### The task
What appears from the first line of the data below through the line containing "(** [c] starts", both included, should be copied exactly, and nothing else.

### Source records
(** The rounding in signed arithmetic. *)
Lemma round_int n i : 0 <= n -> 0 < i -> c_rem n i = Ok (n mod i).
Proof.
  intros Hn Hi. unfold c_rem. destruct (Z.eqb_spec i 0); [lia|].
  by rewrite Z.rem_mod_nonneg by lia.
Qed.

(** Moving by days, hours, minutes or seconds moves the period number and keeps
    what is below it. *)
Lemma moved_period type unit c c' n :
  time_ok c -> time_ok c' -> co_flags c' = co_flags c ->
  match type with
  | CALOBJ_DAY => unit = 86400 | CALOBJ_HOUR => unit = 3600
  | CALOBJ_MINUTE => unit = 60 | CALOBJ_SECOND => unit = 1 | _ => False
  end ->
  timeline c' = timeline c + n * unit ->
  period_no type c' = period_no type c + n /\ same_below type c c'.
Proof.
  intros [_ K] [_ K'] Hf Hu Ht. unfold timeline, clock, clock_ok, same_below in *.
  destruct type; try done; subst unit; cbn [period_no cmp_depth fields drop]; unfold timeline, clock.
  - assert (serial c' = serial c + n) by lia.
    assert (co_hour c' = co_hour c) as -> by lia. assert (co_minute c' = co_minute c) as -> by lia.
    assert (co_second c' = co_second c) as -> by lia. done.
  - assert (serial c' * 24 + co_hour c' = serial c * 24 + co_hour c + n) by lia.
    assert (co_minute c' = co_minute c) as -> by lia.
    assert (co_second c' = co_second c) as -> by lia. done.
  - assert (co_second c' = co_second c) as -> by lia. split; [lia|done].
  - split; [lia|done].
Qed.

Lemma same_clock_timeline c c' :
  same_clock c c' -> timeline c' = timeline c + (serial c' - serial c) * 86400.
Proof. intros (Hh & Hm & Hs & _). unfold timeline, clock. rewrite Hh, Hm, Hs. lia. Qed.

Lemma same_clock_ok c c' : same_clock c c' -> clock_ok c -> clock_ok c'.
Proof. intros (Hh & Hm & Hs & _). unfold clock_ok. by rewrite Hh, Hm, Hs. Qed.

Lemma same_clock_below c c' : same_clock c c' -> same_below CALOBJ_DAY c c'.
Proof. intros (Hh & Hm & Hs & Hf). split; [|done]. cbn. by rewrite Hh, Hm, Hs. Qed.

Lemma same_below_refl type c : same_below type c c.
Proof. done. Qed.

Section starts.
Context {G : GDate} `{!GDateLaws G}.
Context (rd : RecurData) (es iv : CalObjTime) (ee ie : option CalObjTime).
Hypothesis (Hes : working_time es) (Hiv : working_time iv).
Hypothesis (Hi : 0 < interval (recur rd) <= 32767).

(** [c] starts the first period not before the interval. *)
Definition starts_at (type : CalObjTimeComparison) (c : CalObjTime) : Prop :=
  first_from (period_no type es) (interval (recur rd)) (period_no type iv) (period_no type c) /\
  same_below type es c /\ (0 <= co_year c < 65536 /\ 0 <= co_month c < 12) /\
  (type <> CALOBJ_YEAR -> type <> CALOBJ_MONTH -> time_ok c).

Lemma julian_working c : working_time c -> u32 (julian c) = serial c.
Proof.
  intros Hc. pose proof (working_serial c Hc). unfold julian.
  rewrite julian_spec by apply Hc. apply u32_small. lia.
Qed.

Lemma starts_at_self type : period_no type iv <= period_no type es -> starts_at type es.
Proof.
  intros H. split; [by apply first_from_self|]. split; [done|].
  pose proof Hes as [[[_ [Hm _]] _] Hy]. split; [lia|]. intros _ _. apply Hes.
Qed.

(** A start at or after both times makes the early exits redundant. *)
Lemma guarded_start type (final : CalObjTime -> option CalObjTime) (body : res CalObjTime) c :
  time_ok c -> starts_at type c -> body = Ok c ->
  (position ee ie type c = None -> final c = None) ->
  (if disjoint_from es ee iv ie type then Ok None else body ≫= (fun cotime => Ok (final cotime))) = Ok (final c).
Proof.
  intros Hc [(k & Hk & E & Hle & _) _] -> Hfinal. rewrite res_bind_Ok.
  destruct (disjoint_from es ee iv ie type) eqn:Hd; [|done]. f_equal. symmetry. apply Hfinal.
  eapply disjoint_position; [| |exact Hd].
  - rewrite compare_period by (apply Hes || done). unfold zcmp. repeat case_match; nia.
  - rewrite compare_period by (apply Hiv || done). unfold zcmp. repeat case_match; lia.
Qed.

Lemma yearly_start :
  exists c, starts_at CALOBJ_YEAR c /\
    cal_obj_yearly_find_start_position es ee rd iv ie = Ok (position ee ie CALOBJ_YEAR c).
Proof.
  destruct Hes as [[[Hy1 [Hm1 Hd1]] K1] Hy], Hiv as [_ Hy2].
  unfold cal_obj_yearly_find_start_position.
  assert (forall c, (if past ee (fun e => co_year e <? co_year c)
      || past ie (fun e => co_year e <? co_year c) then None else Some c)
      = position ee ie CALOBJ_YEAR c) as Hpos.
  { intros c. unfold position. assert (forall e, (0 <? cal_obj_time_compare c e CALOBJ_YEAR) =
      (co_year e <? co_year c)) as Hc.
    { intros e. rewrite compare_lex. cbn [cmp_depth take fields lexcmp]. unfold zcmp.
      repeat case_match; lia. }
    destruct ee as [e1|], ie as [e2|]; cbn [past]; rewrite ?Hc; repeat case_match; done. }
  destruct (Z.ltb_spec (co_year es) (co_year iv)) as [Hlt|Hge].
  - rewrite round_int by lia. rewrite !res_bind_Ok, Hpos. eexists. split; [|reflexivity].
    pose proof (first_from_round (co_year es) (interval (recur rd)) (co_year iv)) as Hf.
    remember (co_year iv - co_year es + interval (recur rd) - 1) as n eqn:En.
    pose proof (Z.mod_pos_bound n (interval (recur rd))).
    pose proof (Z.mod_le n (interval (recur rd))).
    assert (co_year (set_year (co_year es + (n - n mod interval (recur rd))) es)
            = co_year es + (n - n mod interval (recur rd))) as Ey by (apply u16_small; lia).
    split; [|split; [done|split; [|done]]].
    + cbn [period_no]. rewrite Ey. apply Hf; lia.
    + rewrite Ey. split; [lia|exact Hm1].
  - rewrite res_bind_Ok, Hpos. exists es. split; [|done]. by apply starts_at_self.
Qed.

Lemma monthly_start :
  exists c, starts_at CALOBJ_MONTH c /\
    cal_obj_monthly_find_start_position es ee rd iv ie = Ok (position ee ie CALOBJ_MONTH c).
Proof.
  unfold cal_obj_monthly_find_start_position.
  rewrite compare_period by (apply Hes || apply Hiv).
  destruct Hes as [[[Hy1 [Hm1 Hd1]] K1] Hy], Hiv as [[[_ [Hm2 _]] _] Hy2].
  destruct (Z.ltb_spec (zcmp (period_no CALOBJ_MONTH es) (period_no CALOBJ_MONTH iv)) 0) as [Hlt|Hge].
  - assert (period_no CALOBJ_MONTH es < period_no CALOBJ_MONTH iv) as Hp.
    { unfold zcmp in Hlt. repeat case_match; lia. }
    pose proof (first_from_round _ (interval (recur rd)) _ (proj1 Hi) Hp) as Hf. cbn [period_no] in *.
    replace (co_year iv * 12 + co_month iv - (co_year es * 12 + co_month es) + interval (recur rd) - 1)
      with ((co_year iv - co_year es) * 12 + co_month iv - co_month es + interval (recur rd) - 1)
      in Hf by lia.
    rewrite round_int, res_bind_Ok by lia.
    remember ((co_year iv - co_year es) * 12 + co_month iv - co_month es + interval (recur rd) - 1)
      as n eqn:En.
    pose proof (Z.mod_pos_bound n (interval (recur rd))).
    pose proof (Z.mod_le n (interval (recur rd))).
    destruct (add_months_spec es (n - n mod interval (recur rd))) as (c & Ec & Em & Ey & Ed & Hs); [lia..|].
    rewrite Ec, res_bind_Ok. exists c. split; [|reflexivity].
    remember (co_year es * 12 + co_month es + (n - n mod interval (recur rd))) as t eqn:Et.
    pose proof (Z.mod_pos_bound t 12). pose proof (Z.div_mod t 12).
    rewrite (Z.mod_small (t / 12)) in Ey by (Z.to_euclidean_division_equations; lia).
    split; [|split; [|split; [|done]]].
    + cbn [period_no]. rewrite Ey, Em. replace (t / 12 * 12 + t mod 12) with t by lia. exact Hf.
    + destruct Hs as (Eh & Emi & Ese & Ef). split; [|exact Ef]. cbn [cmp_depth fields drop].
      by rewrite Ed, Eh, Emi, Ese.
    + rewrite Ey, Em. split; [Z.to_euclidean_division_equations; lia|lia].
  - rewrite res_bind_Ok. exists es. split; [|done]. apply starts_at_self.
    unfold zcmp in Hge. repeat case_match; lia.
Qed.

(** The times reached by rounding up the distance [n] to the interval. *)
Lemma moved_start type unit c n :
  match type with
  | CALOBJ_DAY => unit = 86400 | CALOBJ_HOUR => unit = 3600
  | CALOBJ_MINUTE => unit = 60 | CALOBJ_SECOND => unit = 1 | _ => False
  end ->
  time_ok c -> co_flags c = co_flags es -> period_no type es < period_no type iv ->
  n = period_no type iv - period_no type es + interval (recur rd) - 1 ->
  timeline c = timeline es + (n - n mod interval (recur rd)) * unit ->
  starts_at type c.
Proof.
  intros Hu Hc Hf Hlt -> Ht.
  destruct (moved_period type unit es c _ (proj1 Hes) Hc Hf Hu Ht) as [Ep Hs].
  split; [|split; [done|split; [|done]]].
  - rewrite Ep. apply first_from_round; [lia|done].
  - destruct Hc as [[Hy [Hm _]] _]. lia.
Qed.

(** The distance between the two times in units of the period. *)
Lemma distance_bounds :
  0 <= interval (recur rd) /\
  - 3000000 * 86400 <= timeline iv - timeline es <= 3000000 * 86400 /\
  0 <= clock es < 86400 /\ 0 <= clock iv < 86400.
Proof.
  pose proof (working_serial es Hes). pose proof (working_serial iv Hiv).
  destruct Hes as [[_ K1] _], Hiv as [[_ K2] _]. unfold timeline, clock, clock_ok in *. lia.
Qed.

Lemma zcmp_neg a b : (zcmp a b <? 0) = (a <? b).
Proof. unfold zcmp. repeat case_match; lia. Qed.

Lemma start_in_range unit n :
  0 < unit -> unit <= 86400 ->
  0 <= n * unit <= timeline iv - timeline es + 40000 * 86400 + 86400 ->
  serial_in_range ((timeline es + n * unit) / 86400).
Proof.
  intros Hu1 Hu2 Hn. apply serial_in_range_working.
  pose proof (working_serial es Hes). pose proof (working_serial iv Hiv).
  pose proof distance_bounds as (_ & _ & ? & ?). unfold timeline in *.
  Z.to_euclidean_division_equations; nia.
Qed.

Lemma daily_start :
  exists c, starts_at CALOBJ_DAY c /\
    cal_obj_daily_find_start_position es ee rd iv ie = Ok (position ee ie CALOBJ_DAY c).
Proof.
  unfold cal_obj_daily_find_start_position. rewrite !julian_working by done.
  pose proof (working_serial es Hes). pose proof (working_serial iv Hiv).
  destruct (Z.ltb_spec (serial es) (serial iv)) as [Hlt|Hge].
  - remember (serial iv - serial es + interval (recur rd) - 1) as n eqn:En.
    rewrite (u32_small n) by lia.
    destruct (round_u32 n (interval (recur rd))) as [-> Hr]; [lia..|]. rewrite res_bind_Ok, Hr.
    pose proof (Z.mod_pos_bound n (interval (recur rd))).
    pose proof (Z.mod_le n (interval (recur rd))).
    destruct (add_days_spec es (n - n mod interval (recur rd))) as (c & E & Hd & Hs & Hser);
      [apply Hes|apply serial_in_range_working; lia|].
    assert (time_ok c) as Hc by (split; [done|]; eapply same_clock_ok; [exact Hs|apply Hes]).
    exists c. assert (starts_at CALOBJ_DAY c) as Hst.
    { apply (moved_start CALOBJ_DAY 86400 c n); try done; [apply Hs|].
      rewrite (same_clock_timeline es c Hs), Hser. lia. }
    split; [done|]. by apply (guarded_start CALOBJ_DAY (position ee ie CALOBJ_DAY)).
  - exists es. assert (starts_at CALOBJ_DAY es) as Hst by (apply starts_at_self; cbn; lia).
    split; [done|]. apply (guarded_start CALOBJ_DAY (position ee ie CALOBJ_DAY)); try done. apply Hes.
Qed.

Lemma hourly_start :
  exists c, starts_at CALOBJ_HOUR c /\
    cal_obj_hourly_find_start_position es ee rd iv ie = Ok (position ee ie CALOBJ_HOUR c).
Proof.
  unfold cal_obj_hourly_find_start_position. rewrite !julian_working by done.
  rewrite compare_period, zcmp_neg by (apply Hes || apply Hiv).
  pose proof (working_serial es Hes). pose proof (working_serial iv Hiv).
  pose proof (proj2 (proj1 Hes)) as K1. pose proof (proj2 (proj1 Hiv)) as K2. unfold clock_ok in K1, K2.
  destruct (Z.ltb_spec (period_no CALOBJ_HOUR es) (period_no CALOBJ_HOUR iv)) as [Hlt|Hge].
  - repeat first [rewrite u32_add | rewrite <- Z.add_assoc]. pose proof Hlt as Hlt'. cbn [period_no] in Hlt'.
    match goal with |- context [u32 ?x] => remember x as n eqn:En end.
    rewrite (u32_small n) by lia.
    destruct (round_u32 n (interval (recur rd))) as [-> Hr]; [lia..|]. rewrite res_bind_Ok, Hr.
    pose proof (Z.mod_pos_bound n (interval (recur rd))).
    pose proof (Z.mod_le n (interval (recur rd))).
    destruct (add_hours_spec es (n - n mod interval (recur rd))) as (c & E & Hc & Hf & Hser);
      [apply Hes|apply start_in_range; [lia..|]; unfold timeline, clock; lia|].
    exists c. assert (starts_at CALOBJ_HOUR c) as Hst.
    { apply (moved_start CALOBJ_HOUR 3600 c n); try done. cbn [period_no]. lia. }
    split; [done|]. by apply (guarded_start CALOBJ_HOUR (position ee ie CALOBJ_HOUR)).
  - exists es. assert (starts_at CALOBJ_HOUR es) as Hst by (apply starts_at_self; lia).
    split; [done|]. apply (guarded_start CALOBJ_HOUR (position ee ie CALOBJ_HOUR)); try done. apply Hes.
Qed.

(** The next two hold only if both times are in the same hour of the day, and
    at most 2^31 - 40000 seconds apart. *)
Lemma minutely_start :
  co_hour iv = co_hour es -> timeline iv - timeline es <= 2 ^ 31 - 40000 ->
  exists c, starts_at CALOBJ_MINUTE c /\
    cal_obj_minutely_find_start_position es ee rd iv ie = Ok (position ee ie CALOBJ_MINUTE c).
Proof.
  intros Hh Hdist. unfold cal_obj_minutely_find_start_position. rewrite !julian_working by done.
  rewrite compare_period, zcmp_neg by (apply Hes || apply Hiv).
  pose proof (working_serial es Hes). pose proof (working_serial iv Hiv).
  pose proof (proj2 (proj1 Hes)) as K1. pose proof (proj2 (proj1 Hiv)) as K2. unfold clock_ok in K1, K2.
  destruct (Z.ltb_spec (period_no CALOBJ_MINUTE es) (period_no CALOBJ_MINUTE iv)) as [Hlt|Hge].
  - repeat first [rewrite u32_add | rewrite <- Z.add_assoc]. pose proof Hlt as Hlt'. cbn [period_no] in Hlt'.
    match goal with |- context [u32 ?x] => remember x as n eqn:En end.
    assert (n = period_no CALOBJ_MINUTE iv - period_no CALOBJ_MINUTE es + interval (recur rd) - 1)
      as En' by (cbn [period_no]; lia).
    unfold timeline, clock in Hdist. rewrite (u32_small n) by lia.
    destruct (round_u32 n (interval (recur rd))) as [-> Hr]; [lia..|]. rewrite res_bind_Ok, Hr.
    pose proof (Z.mod_pos_bound n (interval (recur rd))).
    pose proof (Z.mod_le n (interval (recur rd))).
    destruct (add_minutes_spec es (n - n mod interval (recur rd))) as (c & E & Hc & Hf & Hser);
      [apply Hes|lia|apply start_in_range; [lia..|]; unfold timeline, clock; lia|].
    exists c. assert (starts_at CALOBJ_MINUTE c) as Hst
      by (apply (moved_start CALOBJ_MINUTE 60 c n); done).
    split; [done|]. by apply (guarded_start CALOBJ_MINUTE (position ee ie CALOBJ_MINUTE)).
  - exists es. assert (starts_at CALOBJ_MINUTE es) as Hst by (apply starts_at_self; lia).
    split; [done|].
    apply (guarded_start CALOBJ_MINUTE (position ee ie CALOBJ_MINUTE)); try done. apply Hes.
Qed.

### Answer space
(** The rounding in signed arithmetic. *)
Lemma round_int n i : 0 <= n -> 0 < i -> c_rem n i = Ok (n mod i).
Proof.
  intros Hn Hi. unfold c_rem. destruct (Z.eqb_spec i 0); [lia|].
  by rewrite Z.rem_mod_nonneg by lia.
Qed.

(** Moving by days, hours, minutes or seconds moves the period number and keeps
    what is below it. *)
Lemma moved_period type unit c c' n :
  time_ok c -> time_ok c' -> co_flags c' = co_flags c ->
  match type with
  | CALOBJ_DAY => unit = 86400 | CALOBJ_HOUR => unit = 3600
  | CALOBJ_MINUTE => unit = 60 | CALOBJ_SECOND => unit = 1 | _ => False
  end ->
  timeline c' = timeline c + n * unit ->
  period_no type c' = period_no type c + n /\ same_below type c c'.
Proof.
  intros [_ K] [_ K'] Hf Hu Ht. unfold timeline, clock, clock_ok, same_below in *.
  destruct type; try done; subst unit; cbn [period_no cmp_depth fields drop]; unfold timeline, clock.
  - assert (serial c' = serial c + n) by lia.
    assert (co_hour c' = co_hour c) as -> by lia. assert (co_minute c' = co_minute c) as -> by lia.
    assert (co_second c' = co_second c) as -> by lia. done.
  - assert (serial c' * 24 + co_hour c' = serial c * 24 + co_hour c + n) by lia.
    assert (co_minute c' = co_minute c) as -> by lia.
    assert (co_second c' = co_second c) as -> by lia. done.
  - assert (co_second c' = co_second c) as -> by lia. split; [lia|done].
  - split; [lia|done].
Qed.

Lemma same_clock_timeline c c' :
  same_clock c c' -> timeline c' = timeline c + (serial c' - serial c) * 86400.
Proof. intros (Hh & Hm & Hs & _). unfold timeline, clock. rewrite Hh, Hm, Hs. lia. Qed.

Lemma same_clock_ok c c' : same_clock c c' -> clock_ok c -> clock_ok c'.
Proof. intros (Hh & Hm & Hs & _). unfold clock_ok. by rewrite Hh, Hm, Hs. Qed.

Lemma same_clock_below c c' : same_clock c c' -> same_below CALOBJ_DAY c c'.
Proof. intros (Hh & Hm & Hs & Hf). split; [|done]. cbn. by rewrite Hh, Hm, Hs. Qed.

Lemma same_below_refl type c : same_below type c c.
Proof. done. Qed.

Section starts.
Context {G : GDate} `{!GDateLaws G}.
Context (rd : RecurData) (es iv : CalObjTime) (ee ie : option CalObjTime).
Hypothesis (Hes : working_time es) (Hiv : working_time iv).
Hypothesis (Hi : 0 < interval (recur rd) <= 32767).

(** [c] starts the first period not before the interval. *)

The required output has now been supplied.